Reality TV shows like The Block portray a world of renovation for profit where everyone has the chance to get rich quick - so what went wrong this season and what can you learn from their projects? 

jane eyles bennett

Blogger: Jane Eyles-Bennett, Hotspace Consultants

Producers are using the word “reality” loosely with show participants not working within normal working environments and big profits shown as a norm that is easy to achieve. If you haven’t watched it, you are one of few. The Block has enjoyed record breaking viewing numbers as they showcased this season’s winners, who earned $480,000 (including winners bonus) for their 6 months of work.

The Block challenges contestants to renovate an apartment block. The couple that clears the most profit on their project is declared the winner. Simon and Shannon Voss were the most recent winners, clearing $335,000 on their $1.91 million sale. Coming in second, Chris and Jenna Susetio pocketed $310,000.
The remainder of the contestants earned very little for half a year’s worth of labour with two teams recognising profits of approximately $10,000 one with $40,000.

It is rumoured that the show may be named in a lawsuit from some of the contestants who lost money over the course of the shows filming period. The show would like everyone to come away with a picture of big money earned on property renovation, so why did over half of the teams have less than stellar results? If seeing earnings in the six figures has you contemplating a renovation for profit project, consider some of the elements that have plagued the losers of this competition.

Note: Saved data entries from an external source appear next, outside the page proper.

Lemma a3_inv_ask used r active req draws :
  a3_inv used r → draws.(fresh_id) ∉ used →
  a3_inv (used ++ [draws.(fresh_id)]) (a3_step r (Ask active req draws)).
Proof.
  intros Hi Hfresh. pose proof (a3_request_cases emit_ok service active sid iid req draws r.(a3)) as Hc.
  unfold a3_step. destruct (handle_a3_tproxy_request _ _ _ _ _ _ _ _) as [resp st'].
  destruct resp as [rid id token|rid reason hint].
  - destruct Hc as (_ & -> & _ & Hv & _ & _ & ->).
    set (r' := MkRun _ _ _).
    assert (∀ id at_ t g, backed r id at_ t g → backed r' id at_ t g) as Hm.
    { intros ? ? ? ? Hb. eapply backed_mono; [exact Hb | set_solver | set_solver]. }
    split; simpl; [| | apply Hi].
    + intros id s. unfold register. rewrite lookup_insert_Some. intros [[<- <-]|[Hne Hs]].
      * split; [set_solver |]. exists (MkGrantOf req draws token). split; simpl; try done; set_solver.
      * apply pruned_lookup in Hs as [Hs _]. apply (inv_registry _ _ Hi) in Hs as [Hu [g Hg]].
        split; [set_solver |]. eauto.
    + intros c Hin. apply (inv_claims _ _ Hi) in Hin as (Hu & Hr & g & at_ & Hb & Ht).
      split_and!; [set_solver | | eauto]. unfold register. rewrite lookup_insert_ne by congruence.
      eapply lookup_weaken_None; [exact Hr | apply pruned_subseteq].
  - destruct Hc as (_ & _ & Hsub & rows & Ht & _). rewrite app_nil_r. set (r' := MkRun _ _ _).
    assert (∀ id at_ t g, backed r id at_ t g → backed r' id at_ t g) as Hm.
    { intros ? ? ? ? Hb. eapply backed_mono; [exact Hb | set_solver |]. simpl. rewrite Ht. set_solver. }
    split; simpl; [| | apply Hi].
    + intros id s Hs. eapply lookup_weaken in Hs; [| exact Hsub].
      apply (inv_registry _ _ Hi) in Hs as [Hu [g Hg]]. split; [set_solver |]. eauto.
    + intros c Hin. apply (inv_claims _ _ Hi) in Hin as (Hu & Hr & g & at_ & Hb & Hd).
      split_and!; [set_solver | by eapply lookup_weaken_None | eauto].
Qed.

Lemma a3_inv_handshake used r bytes now :
  a3_inv used r → a3_inv used (a3_step r (Handshake bytes now)).
Proof.
  intros Hi. unfold a3_step, handle_a3_tunnel_handshake. unfold read_exact.
  destruct (48 <=? length bytes); cbn [fst snd].
  2: { rewrite app_nil_r. destruct r as [[reg tr] g c]. exact Hi. }
  set (id := take 16 (take 48 bytes)). set (token := take 32 _).
  destruct (consume_spec id token now r.(a3).(registry)) as [_ Hs].
  destruct (consume_removes id token now r.(a3).(registry)) as [Hnone Hsub].
  destruct (consume id token now r.(a3).(registry)) as [o reg]. cbn [fst snd] in *.
  set (r' := MkRun _ _ _).
  assert (∀ id at_ t g, backed r id at_ t g → backed r' id at_ t g) as Hm.
  { intros ? ? ? ? Hb. eapply backed_mono; [exact Hb | set_solver | set_solver]. }
  assert (∀ c, c ∈ r.(claims) → c.(claim_id) ∈ used ∧ reg !! c.(claim_id) = None ∧
    ∃ g at_, backed r' c.(claim_id) at_ c.(claim_tunnel) g ∧
             (duration_since c.(claim_at) at_ ≤ TUNNEL_REGISTRY_TTL)%Z) as Hold.
  { intros c Hin. apply (inv_claims _ _ Hi) in Hin as (Hu & Hr & g & at_ & Hb & Hd).
    split_and!; [done | by eapply lookup_weaken_None | eauto]. }
  split; simpl.
  - intros k s Hk. eapply lookup_weaken in Hk; [| exact Hsub].
    apply (inv_registry _ _ Hi) in Hk as [Hu [g Hg]]. eauto.
  - intros c [Hin|Hin]%elem_of_app; [by apply Hold |].
    destruct o as [t|]; [| by apply elem_of_nil in Hin]. apply list_elem_of_singleton in Hin as ->. simpl.
    destruct (proj1 (Hs t) eq_refl) as (s & Hk & Hd & <- & _).
    apply (inv_registry _ _ Hi) in Hk as [Hu [g Hg]]. split_and!; [done | done | eauto].
  - rewrite fmap_app. destruct o as [t|]; [| rewrite app_nil_r; apply Hi].
    apply NoDup_app. split_and!; [apply Hi | | apply NoDup_singleton].
    intros k (c & -> & Hin)%list_elem_of_fmap Hk%list_elem_of_singleton. simpl in Hk.
    destruct (proj1 (Hs t) eq_refl) as (s & Hk' & _). apply (inv_claims _ _ Hi) in Hin as (_ & Hn & _).
    rewrite Hk in Hn. fold id in Hn. congruence.
Qed.
(* ===== verification/Json.v ===== *)
(** * JSON values

    The part of [serde_json::Value] the kernel reads: the constructors, object
    lookup and the typed accessors.  Parsing text into a value is a parameter of
    the definitions that need it. *)

From S2P Require Import Prelude.

(** [serde_json::Value]; the keys of an object are distinct. *)
#[warnings="-register-all"]
Inductive Value :=
  | JsonNull
  | JsonBool (b : bool)
  | JsonNumber (text : string)
  | JsonString (s : string)
  | JsonArray (l : list Value)
  | JsonObject (fields : list (string * Value)).

Definition json_get (key : string) (v : Value) : option Value :=
  match v with
  | JsonObject fields => snd <$> List.find (λ f, String.eqb f.1 key) fields
  | _ => None
  end.
Definition json_as_str (v : Value) : option string := match v with JsonString s => Some s | _ => None end.

Definition decimal_digit (c : Ascii.ascii) : option Z :=
  let n := Z.of_nat (Ascii.nat_of_ascii c) in
  if bool_decide (48 ≤ n ≤ 57)%Z then Some (n - 48)%Z else None.

Fixpoint decimal_from (acc : Z) (s : string) : option Z :=
  match s with
  | EmptyString => Some acc
  | String c s' => match decimal_digit c with Some k => decimal_from (10 * acc + k) s' | None => None end
  end.

(** An integer without sign, fraction or exponent that fits 64 bits. *)
Definition json_as_u64 (v : Value) : option Z :=
  match v with
  | JsonNumber text =>
      if String.eqb text "" then None
      else match decimal_from 0 text with
           | Some z => if bool_decide (z ≤ u64_max)%Z then Some z else None
           | None => None
           end
  | _ => None
  end.

(** A signed integer without fraction or exponent that fits 64 bits. *)
Definition json_as_i64 (v : Value) : option Z :=
  match v with
  | JsonNumber text =>
      let '(sign, digits) := match text with
                             | String c s => if Ascii.eqb c (Ascii.ascii_of_nat 45) then ((-1)%Z, s) else (1%Z, text)
                             | EmptyString => (1%Z, text)
                             end in
      if String.eqb digits "" then None
      else match decimal_from 0 digits with
           | Some z => if bool_decide (i64_min ≤ sign * z ≤ i64_max)%Z then Some (sign * z)%Z else None
           | None => None
           end
  | _ => None
  end.
(** C39: If the kernel dies between the sweep of one boot and its resumption, the
    next boot resumes nothing: every task that was in flight is reported as a
    block that existed before, stays blocked, and nothing is emitted, although
    only the sweep ever blocks a task. *)
Theorem interrupted_boot_strands_tasks {Sink} (emit : AutoResumeEvent → Sink → result string unit * Sink)
    quarantine_fails witness_count_fails now rid fault fault' from_str segment clock clock' s r s' r' s'' k rep w :
  reconcile fault from_str segment clock s = (Ok r, s') →
  reconcile fault' from_str segment clock' s' = (Ok r', s'') →
  reconcile_after_supervisor_restart emit quarantine_fails witness_count_fails now rid
    r'.(rec_swept_tasks_detail) (s'', k) = (rep, w) →
  w = (s'', k) ∧ rep.(ar_resumed) = 0 ∧ rep.(ar_pre_existing_block) = length r.(rec_swept_tasks_detail) ∧
  (∀ t row, s.(db).(tasks) !! t = Some row → non_terminal_row row = true →
   ∃ row', s''.(db).(tasks) !! t = Some row' ∧ blocked row' = true) ∧
  (∀ st, is_legal_transition st TaskState.BlockedRecoveryPending = false).
Proof.
  intros H1 H2 Hrun.
  destruct (reconcile_again _ _ _ _ _ _ _ _ _ _ _ H1 H2) as (-> & _ & Hids & Hall & _).
  apply reconcile_ok_inv in H1 as (_ & -> & _ & _).
  unfold reconcile_after_supervisor_restart in Hrun.
  rewrite resume_all_blocked in Hrun by done. simplify_eq. simpl.
  split_and!; [done | done | | | by intros []].
  - by rewrite <- (length_fmap swept_task_id), Hids, length_fmap.
  - intros t row Hrow Hi. simpl. rewrite !lookup_fmap, Hrow. eexists. split; [done |].
    apply sweep_row_blocked. by rewrite sweep_row_in_flight.
Qed.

One of the most important aspects of property investment takes place before the purchase. Investigating a property, its neighborhood, it’s target market and its potential for profit is the surest way to stay in the black. Don’t assume that every cheap property is a diamond in the rough.

Don’t get in over your head with major renovation issues, especially when starting out. Having to put thousands of dollars into fixing structural damage or electric and plumbing issues can make it difficult to turn a profit (always do your numbers!). Homes requiring cosmetic upgrades and an attractive exterior and interior design allow you to put your money into improvements with visible results.

Be realistic about the end value of your property. Set your renovation budget up front and stick to it. Remember that every dollar you spend is coming out of your potential profit. If a purchase or service will not increase the value of the property by more than the amount spend, consider how to avoid it.

Reality TV shows like The Block give a filtered view of the property investment world. There truly are properties that recognize astounding profits while others fail. The large projects featured in this show cause property owners to have a large investment at stake. This makes it all the more heartbreaking when over $1 million is wrapped up in a property. Consider how much you can afford to have tied up in a single project before taking on a project of this size.